Starting at the line that holds "What the menu" and stopping at the line that holds "Definition entry_line (selected", restate the records below word for word, with both of those lines included.
··· Records ···
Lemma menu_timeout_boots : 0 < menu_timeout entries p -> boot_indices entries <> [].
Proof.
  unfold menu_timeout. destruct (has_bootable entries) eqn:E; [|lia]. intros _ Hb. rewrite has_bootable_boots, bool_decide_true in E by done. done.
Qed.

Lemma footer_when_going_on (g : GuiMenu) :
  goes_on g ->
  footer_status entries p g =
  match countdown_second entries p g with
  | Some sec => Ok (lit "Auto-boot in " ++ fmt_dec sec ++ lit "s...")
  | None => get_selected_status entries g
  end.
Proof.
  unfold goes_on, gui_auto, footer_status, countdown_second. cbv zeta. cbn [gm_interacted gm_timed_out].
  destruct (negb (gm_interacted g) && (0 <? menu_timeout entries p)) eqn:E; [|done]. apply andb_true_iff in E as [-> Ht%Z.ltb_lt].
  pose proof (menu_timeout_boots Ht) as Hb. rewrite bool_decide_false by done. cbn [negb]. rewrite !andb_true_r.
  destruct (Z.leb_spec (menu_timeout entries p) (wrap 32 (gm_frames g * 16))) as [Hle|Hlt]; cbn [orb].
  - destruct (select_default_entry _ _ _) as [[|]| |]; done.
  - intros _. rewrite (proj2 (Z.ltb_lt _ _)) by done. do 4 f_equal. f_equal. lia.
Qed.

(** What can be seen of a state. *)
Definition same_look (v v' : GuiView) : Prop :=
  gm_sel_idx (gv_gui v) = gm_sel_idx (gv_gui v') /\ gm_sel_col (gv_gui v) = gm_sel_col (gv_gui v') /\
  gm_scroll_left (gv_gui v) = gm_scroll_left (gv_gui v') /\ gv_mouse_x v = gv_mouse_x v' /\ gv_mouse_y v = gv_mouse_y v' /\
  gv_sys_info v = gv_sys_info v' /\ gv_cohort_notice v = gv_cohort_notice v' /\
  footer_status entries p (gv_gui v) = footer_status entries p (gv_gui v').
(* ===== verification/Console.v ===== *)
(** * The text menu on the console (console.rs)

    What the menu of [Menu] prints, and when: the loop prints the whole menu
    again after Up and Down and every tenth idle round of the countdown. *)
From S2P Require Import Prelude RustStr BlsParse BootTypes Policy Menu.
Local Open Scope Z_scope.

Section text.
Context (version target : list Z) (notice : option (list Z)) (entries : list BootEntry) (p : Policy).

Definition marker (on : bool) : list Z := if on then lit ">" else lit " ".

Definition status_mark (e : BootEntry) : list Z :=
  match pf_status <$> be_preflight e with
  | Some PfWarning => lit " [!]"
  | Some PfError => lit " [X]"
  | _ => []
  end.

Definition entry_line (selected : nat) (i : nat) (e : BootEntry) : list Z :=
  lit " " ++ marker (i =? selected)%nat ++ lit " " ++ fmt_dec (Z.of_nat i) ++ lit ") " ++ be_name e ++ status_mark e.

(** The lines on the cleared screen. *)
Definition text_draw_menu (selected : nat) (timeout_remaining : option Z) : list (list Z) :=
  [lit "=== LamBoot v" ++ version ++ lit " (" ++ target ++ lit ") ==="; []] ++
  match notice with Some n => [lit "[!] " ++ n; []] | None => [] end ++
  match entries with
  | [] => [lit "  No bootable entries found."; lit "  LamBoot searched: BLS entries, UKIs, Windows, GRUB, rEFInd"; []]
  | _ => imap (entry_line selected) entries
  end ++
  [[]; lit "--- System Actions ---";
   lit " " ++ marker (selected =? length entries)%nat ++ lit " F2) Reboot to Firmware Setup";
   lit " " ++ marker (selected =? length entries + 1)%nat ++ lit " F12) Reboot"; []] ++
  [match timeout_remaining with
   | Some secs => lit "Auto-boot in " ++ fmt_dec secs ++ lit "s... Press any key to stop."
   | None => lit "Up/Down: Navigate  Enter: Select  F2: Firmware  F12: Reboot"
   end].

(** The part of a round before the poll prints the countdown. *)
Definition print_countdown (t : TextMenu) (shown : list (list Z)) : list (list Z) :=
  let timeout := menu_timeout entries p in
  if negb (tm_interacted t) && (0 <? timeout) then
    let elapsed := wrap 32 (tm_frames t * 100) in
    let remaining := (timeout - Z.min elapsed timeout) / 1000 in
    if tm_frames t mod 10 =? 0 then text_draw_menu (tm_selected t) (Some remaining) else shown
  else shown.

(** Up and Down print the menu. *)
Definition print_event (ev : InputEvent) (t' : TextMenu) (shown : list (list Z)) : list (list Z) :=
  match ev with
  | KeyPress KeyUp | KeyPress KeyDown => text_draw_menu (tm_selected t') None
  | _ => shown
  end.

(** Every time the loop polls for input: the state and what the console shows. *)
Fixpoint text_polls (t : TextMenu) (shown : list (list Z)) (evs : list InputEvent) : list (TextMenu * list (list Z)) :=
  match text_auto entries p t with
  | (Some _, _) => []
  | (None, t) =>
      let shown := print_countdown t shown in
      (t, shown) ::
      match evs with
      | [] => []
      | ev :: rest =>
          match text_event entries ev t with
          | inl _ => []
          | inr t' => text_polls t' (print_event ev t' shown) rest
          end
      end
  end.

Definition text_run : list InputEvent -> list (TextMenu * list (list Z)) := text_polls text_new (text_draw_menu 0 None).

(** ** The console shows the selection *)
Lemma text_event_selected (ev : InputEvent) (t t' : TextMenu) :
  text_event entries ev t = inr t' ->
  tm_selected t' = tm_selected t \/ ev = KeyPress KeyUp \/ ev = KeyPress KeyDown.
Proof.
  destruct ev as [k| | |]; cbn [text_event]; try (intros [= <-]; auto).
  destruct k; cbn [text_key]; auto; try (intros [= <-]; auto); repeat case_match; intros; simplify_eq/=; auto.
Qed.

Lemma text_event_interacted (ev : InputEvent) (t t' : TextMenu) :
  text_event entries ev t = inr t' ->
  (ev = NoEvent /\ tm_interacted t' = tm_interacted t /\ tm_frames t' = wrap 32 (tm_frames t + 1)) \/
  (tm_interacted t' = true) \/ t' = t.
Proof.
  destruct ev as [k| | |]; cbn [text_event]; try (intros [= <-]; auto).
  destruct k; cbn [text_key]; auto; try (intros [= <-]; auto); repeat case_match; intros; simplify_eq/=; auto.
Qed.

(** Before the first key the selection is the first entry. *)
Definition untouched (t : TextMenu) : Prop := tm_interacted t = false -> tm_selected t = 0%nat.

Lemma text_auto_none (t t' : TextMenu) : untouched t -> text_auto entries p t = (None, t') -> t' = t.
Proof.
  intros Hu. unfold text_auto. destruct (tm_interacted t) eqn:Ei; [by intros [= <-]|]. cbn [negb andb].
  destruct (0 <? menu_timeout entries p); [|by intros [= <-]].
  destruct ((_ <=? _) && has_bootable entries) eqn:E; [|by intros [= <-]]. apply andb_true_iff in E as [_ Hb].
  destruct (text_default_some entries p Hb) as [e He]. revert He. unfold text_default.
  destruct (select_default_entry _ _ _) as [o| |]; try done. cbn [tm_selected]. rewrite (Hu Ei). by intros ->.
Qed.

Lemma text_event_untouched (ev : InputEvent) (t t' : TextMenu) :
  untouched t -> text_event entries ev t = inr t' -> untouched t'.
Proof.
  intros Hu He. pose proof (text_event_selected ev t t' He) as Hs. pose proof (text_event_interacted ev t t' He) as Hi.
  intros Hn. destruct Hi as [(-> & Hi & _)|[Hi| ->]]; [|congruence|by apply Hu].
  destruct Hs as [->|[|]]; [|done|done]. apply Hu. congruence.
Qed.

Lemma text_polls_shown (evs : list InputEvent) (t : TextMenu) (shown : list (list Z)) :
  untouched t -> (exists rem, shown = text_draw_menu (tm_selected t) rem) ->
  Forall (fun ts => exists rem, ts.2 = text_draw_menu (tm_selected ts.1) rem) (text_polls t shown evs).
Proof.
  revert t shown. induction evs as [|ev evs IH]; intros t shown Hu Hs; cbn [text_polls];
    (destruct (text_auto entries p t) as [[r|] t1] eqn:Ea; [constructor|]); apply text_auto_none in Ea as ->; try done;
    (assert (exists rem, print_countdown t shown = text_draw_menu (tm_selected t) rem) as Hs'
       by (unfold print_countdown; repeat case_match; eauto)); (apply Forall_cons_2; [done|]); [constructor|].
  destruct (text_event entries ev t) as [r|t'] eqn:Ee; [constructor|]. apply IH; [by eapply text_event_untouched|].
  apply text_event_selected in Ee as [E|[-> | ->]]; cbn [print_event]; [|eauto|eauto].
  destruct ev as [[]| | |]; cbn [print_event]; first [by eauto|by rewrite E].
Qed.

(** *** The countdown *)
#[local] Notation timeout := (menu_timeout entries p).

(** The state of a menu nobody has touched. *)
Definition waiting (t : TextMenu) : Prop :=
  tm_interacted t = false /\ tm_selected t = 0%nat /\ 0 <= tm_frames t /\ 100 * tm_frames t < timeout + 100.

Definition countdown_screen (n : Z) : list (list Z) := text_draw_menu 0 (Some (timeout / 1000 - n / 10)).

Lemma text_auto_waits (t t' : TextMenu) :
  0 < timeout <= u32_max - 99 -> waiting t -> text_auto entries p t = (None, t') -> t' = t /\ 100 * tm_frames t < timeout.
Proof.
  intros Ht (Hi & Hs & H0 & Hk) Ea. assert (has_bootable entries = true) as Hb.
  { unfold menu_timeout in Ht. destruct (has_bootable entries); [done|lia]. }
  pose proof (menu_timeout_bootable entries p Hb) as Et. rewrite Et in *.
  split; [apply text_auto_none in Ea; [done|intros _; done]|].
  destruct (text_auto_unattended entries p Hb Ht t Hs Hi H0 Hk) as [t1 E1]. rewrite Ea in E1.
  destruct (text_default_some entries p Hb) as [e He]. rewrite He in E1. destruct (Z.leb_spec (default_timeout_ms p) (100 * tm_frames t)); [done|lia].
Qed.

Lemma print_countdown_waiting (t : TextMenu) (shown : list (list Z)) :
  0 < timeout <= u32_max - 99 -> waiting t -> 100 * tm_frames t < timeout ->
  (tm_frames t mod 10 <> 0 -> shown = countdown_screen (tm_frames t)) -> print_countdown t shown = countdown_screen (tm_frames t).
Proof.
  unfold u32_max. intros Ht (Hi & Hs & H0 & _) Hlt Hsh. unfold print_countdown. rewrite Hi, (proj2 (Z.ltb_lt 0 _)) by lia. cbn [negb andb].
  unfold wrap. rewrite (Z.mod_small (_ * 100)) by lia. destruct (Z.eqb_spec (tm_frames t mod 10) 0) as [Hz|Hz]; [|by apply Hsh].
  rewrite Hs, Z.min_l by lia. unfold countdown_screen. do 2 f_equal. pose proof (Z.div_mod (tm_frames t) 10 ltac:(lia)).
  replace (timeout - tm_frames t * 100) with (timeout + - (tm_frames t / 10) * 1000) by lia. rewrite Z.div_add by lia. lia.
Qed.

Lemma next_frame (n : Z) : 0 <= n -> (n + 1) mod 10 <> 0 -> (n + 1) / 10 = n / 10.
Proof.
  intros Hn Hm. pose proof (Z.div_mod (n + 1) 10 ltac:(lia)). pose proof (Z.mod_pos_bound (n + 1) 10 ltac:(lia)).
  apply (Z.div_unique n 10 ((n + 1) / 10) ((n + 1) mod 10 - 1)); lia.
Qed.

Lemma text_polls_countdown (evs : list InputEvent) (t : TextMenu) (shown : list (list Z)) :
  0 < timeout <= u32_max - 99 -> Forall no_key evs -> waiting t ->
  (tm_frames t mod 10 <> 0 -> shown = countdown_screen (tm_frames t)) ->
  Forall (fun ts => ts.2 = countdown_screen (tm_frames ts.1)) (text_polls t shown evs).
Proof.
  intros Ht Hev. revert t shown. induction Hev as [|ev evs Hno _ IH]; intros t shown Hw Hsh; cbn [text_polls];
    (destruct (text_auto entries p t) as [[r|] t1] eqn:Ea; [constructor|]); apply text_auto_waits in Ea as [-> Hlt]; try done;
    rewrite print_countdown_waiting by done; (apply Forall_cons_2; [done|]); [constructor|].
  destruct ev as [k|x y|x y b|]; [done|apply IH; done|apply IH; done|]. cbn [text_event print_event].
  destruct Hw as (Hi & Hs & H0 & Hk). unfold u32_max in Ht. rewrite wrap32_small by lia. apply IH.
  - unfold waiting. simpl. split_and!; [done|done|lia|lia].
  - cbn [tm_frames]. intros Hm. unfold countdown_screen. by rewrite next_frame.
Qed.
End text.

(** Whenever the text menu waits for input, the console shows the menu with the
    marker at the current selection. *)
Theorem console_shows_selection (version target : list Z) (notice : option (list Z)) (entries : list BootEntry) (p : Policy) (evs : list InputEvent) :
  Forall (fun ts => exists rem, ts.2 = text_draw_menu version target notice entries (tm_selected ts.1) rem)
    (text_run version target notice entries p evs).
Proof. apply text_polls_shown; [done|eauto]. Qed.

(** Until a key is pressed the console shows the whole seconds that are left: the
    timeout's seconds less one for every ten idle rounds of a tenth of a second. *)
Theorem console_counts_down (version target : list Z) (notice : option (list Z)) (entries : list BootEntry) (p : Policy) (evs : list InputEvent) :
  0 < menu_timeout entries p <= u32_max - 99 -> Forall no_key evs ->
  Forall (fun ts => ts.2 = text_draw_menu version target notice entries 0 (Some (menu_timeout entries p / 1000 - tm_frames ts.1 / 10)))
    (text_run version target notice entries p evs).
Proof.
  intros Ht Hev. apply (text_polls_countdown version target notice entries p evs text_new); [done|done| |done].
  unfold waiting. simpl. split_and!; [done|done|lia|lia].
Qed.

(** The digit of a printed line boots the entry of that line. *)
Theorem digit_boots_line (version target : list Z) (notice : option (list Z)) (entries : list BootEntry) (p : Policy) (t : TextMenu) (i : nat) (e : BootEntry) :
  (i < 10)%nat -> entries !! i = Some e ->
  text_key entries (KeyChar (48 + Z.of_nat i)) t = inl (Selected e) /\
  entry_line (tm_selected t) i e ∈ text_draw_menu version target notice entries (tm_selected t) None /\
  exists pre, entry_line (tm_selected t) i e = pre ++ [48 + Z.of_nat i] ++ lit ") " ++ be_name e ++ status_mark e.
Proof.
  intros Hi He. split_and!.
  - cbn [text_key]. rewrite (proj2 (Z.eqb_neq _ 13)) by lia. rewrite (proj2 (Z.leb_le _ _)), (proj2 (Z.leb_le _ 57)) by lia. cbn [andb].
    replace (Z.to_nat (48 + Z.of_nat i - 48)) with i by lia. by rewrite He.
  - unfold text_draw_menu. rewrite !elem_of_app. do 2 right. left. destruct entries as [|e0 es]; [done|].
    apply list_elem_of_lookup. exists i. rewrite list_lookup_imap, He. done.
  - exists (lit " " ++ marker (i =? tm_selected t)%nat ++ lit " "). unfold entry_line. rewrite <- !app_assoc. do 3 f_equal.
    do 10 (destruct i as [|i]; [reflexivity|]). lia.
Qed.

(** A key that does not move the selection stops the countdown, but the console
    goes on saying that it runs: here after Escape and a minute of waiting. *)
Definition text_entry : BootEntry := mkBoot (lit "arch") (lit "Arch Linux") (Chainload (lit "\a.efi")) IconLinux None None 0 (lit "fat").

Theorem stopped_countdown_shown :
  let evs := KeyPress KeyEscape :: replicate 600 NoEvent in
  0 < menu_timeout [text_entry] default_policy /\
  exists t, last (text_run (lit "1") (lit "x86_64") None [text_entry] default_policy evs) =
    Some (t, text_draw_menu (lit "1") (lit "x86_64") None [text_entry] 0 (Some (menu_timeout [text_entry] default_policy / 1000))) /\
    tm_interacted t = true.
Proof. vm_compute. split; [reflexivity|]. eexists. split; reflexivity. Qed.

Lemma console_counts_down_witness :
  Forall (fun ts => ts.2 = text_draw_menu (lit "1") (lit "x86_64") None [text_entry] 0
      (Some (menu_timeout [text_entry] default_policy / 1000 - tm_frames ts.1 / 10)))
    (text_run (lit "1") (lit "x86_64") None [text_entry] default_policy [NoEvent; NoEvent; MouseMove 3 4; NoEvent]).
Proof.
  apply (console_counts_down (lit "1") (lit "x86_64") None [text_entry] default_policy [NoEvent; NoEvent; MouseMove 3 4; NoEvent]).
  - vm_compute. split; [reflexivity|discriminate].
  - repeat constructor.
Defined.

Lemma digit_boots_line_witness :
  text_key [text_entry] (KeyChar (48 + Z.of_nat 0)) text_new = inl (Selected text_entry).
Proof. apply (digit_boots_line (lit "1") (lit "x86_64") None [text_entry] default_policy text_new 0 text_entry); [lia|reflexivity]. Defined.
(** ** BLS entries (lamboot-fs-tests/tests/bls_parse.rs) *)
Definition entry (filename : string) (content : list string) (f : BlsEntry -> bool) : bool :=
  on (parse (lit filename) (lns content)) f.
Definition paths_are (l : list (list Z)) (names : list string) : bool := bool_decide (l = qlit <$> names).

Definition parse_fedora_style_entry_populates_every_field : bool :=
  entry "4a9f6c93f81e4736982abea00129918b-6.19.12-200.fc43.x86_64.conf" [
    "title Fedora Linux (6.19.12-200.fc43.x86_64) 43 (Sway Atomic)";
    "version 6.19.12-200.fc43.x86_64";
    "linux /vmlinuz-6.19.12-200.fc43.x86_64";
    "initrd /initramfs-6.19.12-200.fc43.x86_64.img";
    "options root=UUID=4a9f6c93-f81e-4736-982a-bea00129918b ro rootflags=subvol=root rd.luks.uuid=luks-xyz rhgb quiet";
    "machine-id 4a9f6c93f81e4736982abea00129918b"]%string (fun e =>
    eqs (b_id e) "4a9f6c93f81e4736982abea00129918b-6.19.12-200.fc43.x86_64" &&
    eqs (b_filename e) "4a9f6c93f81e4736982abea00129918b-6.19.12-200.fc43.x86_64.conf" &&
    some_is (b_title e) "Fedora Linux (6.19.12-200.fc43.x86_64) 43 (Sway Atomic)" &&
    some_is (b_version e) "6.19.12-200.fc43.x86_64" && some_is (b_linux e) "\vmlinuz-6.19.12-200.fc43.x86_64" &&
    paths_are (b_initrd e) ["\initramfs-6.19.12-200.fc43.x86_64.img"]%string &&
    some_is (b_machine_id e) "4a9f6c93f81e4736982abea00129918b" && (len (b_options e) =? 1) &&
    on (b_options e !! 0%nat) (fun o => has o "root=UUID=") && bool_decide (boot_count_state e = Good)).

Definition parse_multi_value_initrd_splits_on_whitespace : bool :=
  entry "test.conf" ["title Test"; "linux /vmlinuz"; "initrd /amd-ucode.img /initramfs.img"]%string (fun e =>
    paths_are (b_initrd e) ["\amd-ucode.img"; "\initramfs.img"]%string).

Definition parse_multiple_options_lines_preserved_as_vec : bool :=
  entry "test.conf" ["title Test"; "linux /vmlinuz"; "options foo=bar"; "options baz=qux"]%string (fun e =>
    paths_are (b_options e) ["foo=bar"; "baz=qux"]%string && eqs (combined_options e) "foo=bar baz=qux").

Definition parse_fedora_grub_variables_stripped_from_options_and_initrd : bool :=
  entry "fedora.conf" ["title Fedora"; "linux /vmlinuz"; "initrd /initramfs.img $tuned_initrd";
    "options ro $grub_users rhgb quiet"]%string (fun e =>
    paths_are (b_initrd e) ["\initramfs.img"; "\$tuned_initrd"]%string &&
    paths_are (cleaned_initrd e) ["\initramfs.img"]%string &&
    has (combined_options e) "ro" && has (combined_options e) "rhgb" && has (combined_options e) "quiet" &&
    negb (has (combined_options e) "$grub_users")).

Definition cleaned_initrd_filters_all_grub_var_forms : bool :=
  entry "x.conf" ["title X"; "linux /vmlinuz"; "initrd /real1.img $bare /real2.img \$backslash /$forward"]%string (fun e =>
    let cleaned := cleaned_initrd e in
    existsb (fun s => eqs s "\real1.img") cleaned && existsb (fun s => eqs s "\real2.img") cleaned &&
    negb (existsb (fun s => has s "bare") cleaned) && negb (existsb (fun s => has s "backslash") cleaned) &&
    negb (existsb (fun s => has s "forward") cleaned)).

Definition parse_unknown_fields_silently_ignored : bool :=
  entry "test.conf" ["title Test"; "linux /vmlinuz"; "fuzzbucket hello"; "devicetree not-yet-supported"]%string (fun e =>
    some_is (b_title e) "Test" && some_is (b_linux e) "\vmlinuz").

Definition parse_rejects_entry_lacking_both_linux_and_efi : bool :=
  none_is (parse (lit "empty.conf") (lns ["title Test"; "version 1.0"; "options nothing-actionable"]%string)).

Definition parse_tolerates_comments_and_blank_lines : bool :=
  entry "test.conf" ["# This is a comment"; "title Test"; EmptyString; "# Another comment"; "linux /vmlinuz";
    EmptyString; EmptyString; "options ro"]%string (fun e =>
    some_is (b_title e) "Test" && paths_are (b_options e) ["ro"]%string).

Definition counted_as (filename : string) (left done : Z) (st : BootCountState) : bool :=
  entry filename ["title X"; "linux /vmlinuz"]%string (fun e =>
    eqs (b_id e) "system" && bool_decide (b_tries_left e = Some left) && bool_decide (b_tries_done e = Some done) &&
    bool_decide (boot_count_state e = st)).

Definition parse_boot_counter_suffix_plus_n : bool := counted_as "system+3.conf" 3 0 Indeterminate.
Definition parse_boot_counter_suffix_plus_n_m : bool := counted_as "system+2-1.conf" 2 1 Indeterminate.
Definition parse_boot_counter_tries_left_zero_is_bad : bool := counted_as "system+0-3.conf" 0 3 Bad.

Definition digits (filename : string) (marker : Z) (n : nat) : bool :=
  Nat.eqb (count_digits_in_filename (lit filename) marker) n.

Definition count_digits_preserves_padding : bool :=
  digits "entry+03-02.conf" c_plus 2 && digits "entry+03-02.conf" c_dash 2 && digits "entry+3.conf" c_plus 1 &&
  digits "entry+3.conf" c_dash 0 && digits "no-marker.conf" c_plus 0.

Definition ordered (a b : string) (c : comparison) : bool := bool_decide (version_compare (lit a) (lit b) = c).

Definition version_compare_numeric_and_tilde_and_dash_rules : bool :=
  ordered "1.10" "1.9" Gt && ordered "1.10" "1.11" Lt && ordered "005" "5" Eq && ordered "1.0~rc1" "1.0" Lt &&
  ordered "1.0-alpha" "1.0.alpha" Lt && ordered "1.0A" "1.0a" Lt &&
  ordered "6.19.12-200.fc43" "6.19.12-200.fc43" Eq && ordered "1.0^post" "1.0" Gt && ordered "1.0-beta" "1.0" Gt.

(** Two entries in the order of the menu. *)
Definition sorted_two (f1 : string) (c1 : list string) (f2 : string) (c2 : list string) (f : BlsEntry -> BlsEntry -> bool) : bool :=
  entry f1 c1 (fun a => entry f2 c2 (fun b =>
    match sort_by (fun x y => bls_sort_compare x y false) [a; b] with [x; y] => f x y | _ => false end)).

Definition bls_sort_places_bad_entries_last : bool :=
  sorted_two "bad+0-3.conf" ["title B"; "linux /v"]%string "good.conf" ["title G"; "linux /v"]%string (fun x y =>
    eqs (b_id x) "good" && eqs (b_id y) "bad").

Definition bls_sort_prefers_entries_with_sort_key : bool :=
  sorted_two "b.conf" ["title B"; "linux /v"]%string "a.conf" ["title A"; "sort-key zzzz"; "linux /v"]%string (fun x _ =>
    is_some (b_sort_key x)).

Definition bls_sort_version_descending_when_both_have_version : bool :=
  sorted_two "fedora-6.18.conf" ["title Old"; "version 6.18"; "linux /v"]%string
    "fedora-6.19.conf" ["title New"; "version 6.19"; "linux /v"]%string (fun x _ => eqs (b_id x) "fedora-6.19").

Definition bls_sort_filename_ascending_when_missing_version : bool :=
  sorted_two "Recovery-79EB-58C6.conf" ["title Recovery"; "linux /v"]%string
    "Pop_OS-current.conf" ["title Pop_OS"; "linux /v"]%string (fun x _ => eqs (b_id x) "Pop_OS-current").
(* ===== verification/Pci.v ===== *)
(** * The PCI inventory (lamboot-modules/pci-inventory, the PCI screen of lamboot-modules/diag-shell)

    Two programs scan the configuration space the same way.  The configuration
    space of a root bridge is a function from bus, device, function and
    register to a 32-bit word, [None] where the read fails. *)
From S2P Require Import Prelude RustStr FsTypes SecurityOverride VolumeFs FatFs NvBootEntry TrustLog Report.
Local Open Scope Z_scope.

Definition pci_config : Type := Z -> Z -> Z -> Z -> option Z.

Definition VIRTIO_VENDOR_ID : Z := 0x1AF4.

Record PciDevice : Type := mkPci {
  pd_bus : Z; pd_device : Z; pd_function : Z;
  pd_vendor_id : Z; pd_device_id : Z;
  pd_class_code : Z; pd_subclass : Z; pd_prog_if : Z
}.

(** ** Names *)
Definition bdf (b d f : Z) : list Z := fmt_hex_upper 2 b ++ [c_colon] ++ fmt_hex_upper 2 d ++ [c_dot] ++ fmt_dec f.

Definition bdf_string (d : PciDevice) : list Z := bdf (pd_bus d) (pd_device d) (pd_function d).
···
Result of this exercise:
    What the menu of [Menu] prints, and when: the loop prints the whole menu
    again after Up and Down and every tenth idle round of the countdown. *)
From S2P Require Import Prelude RustStr BlsParse BootTypes Policy Menu.
Local Open Scope Z_scope.

Section text.
Context (version target : list Z) (notice : option (list Z)) (entries : list BootEntry) (p : Policy).

Definition marker (on : bool) : list Z := if on then lit ">" else lit " ".

Definition status_mark (e : BootEntry) : list Z :=
  match pf_status <$> be_preflight e with
  | Some PfWarning => lit " [!]"
  | Some PfError => lit " [X]"
  | _ => []
  end.

Definition entry_line (selected : nat) (i : nat) (e : BootEntry) : list Z :=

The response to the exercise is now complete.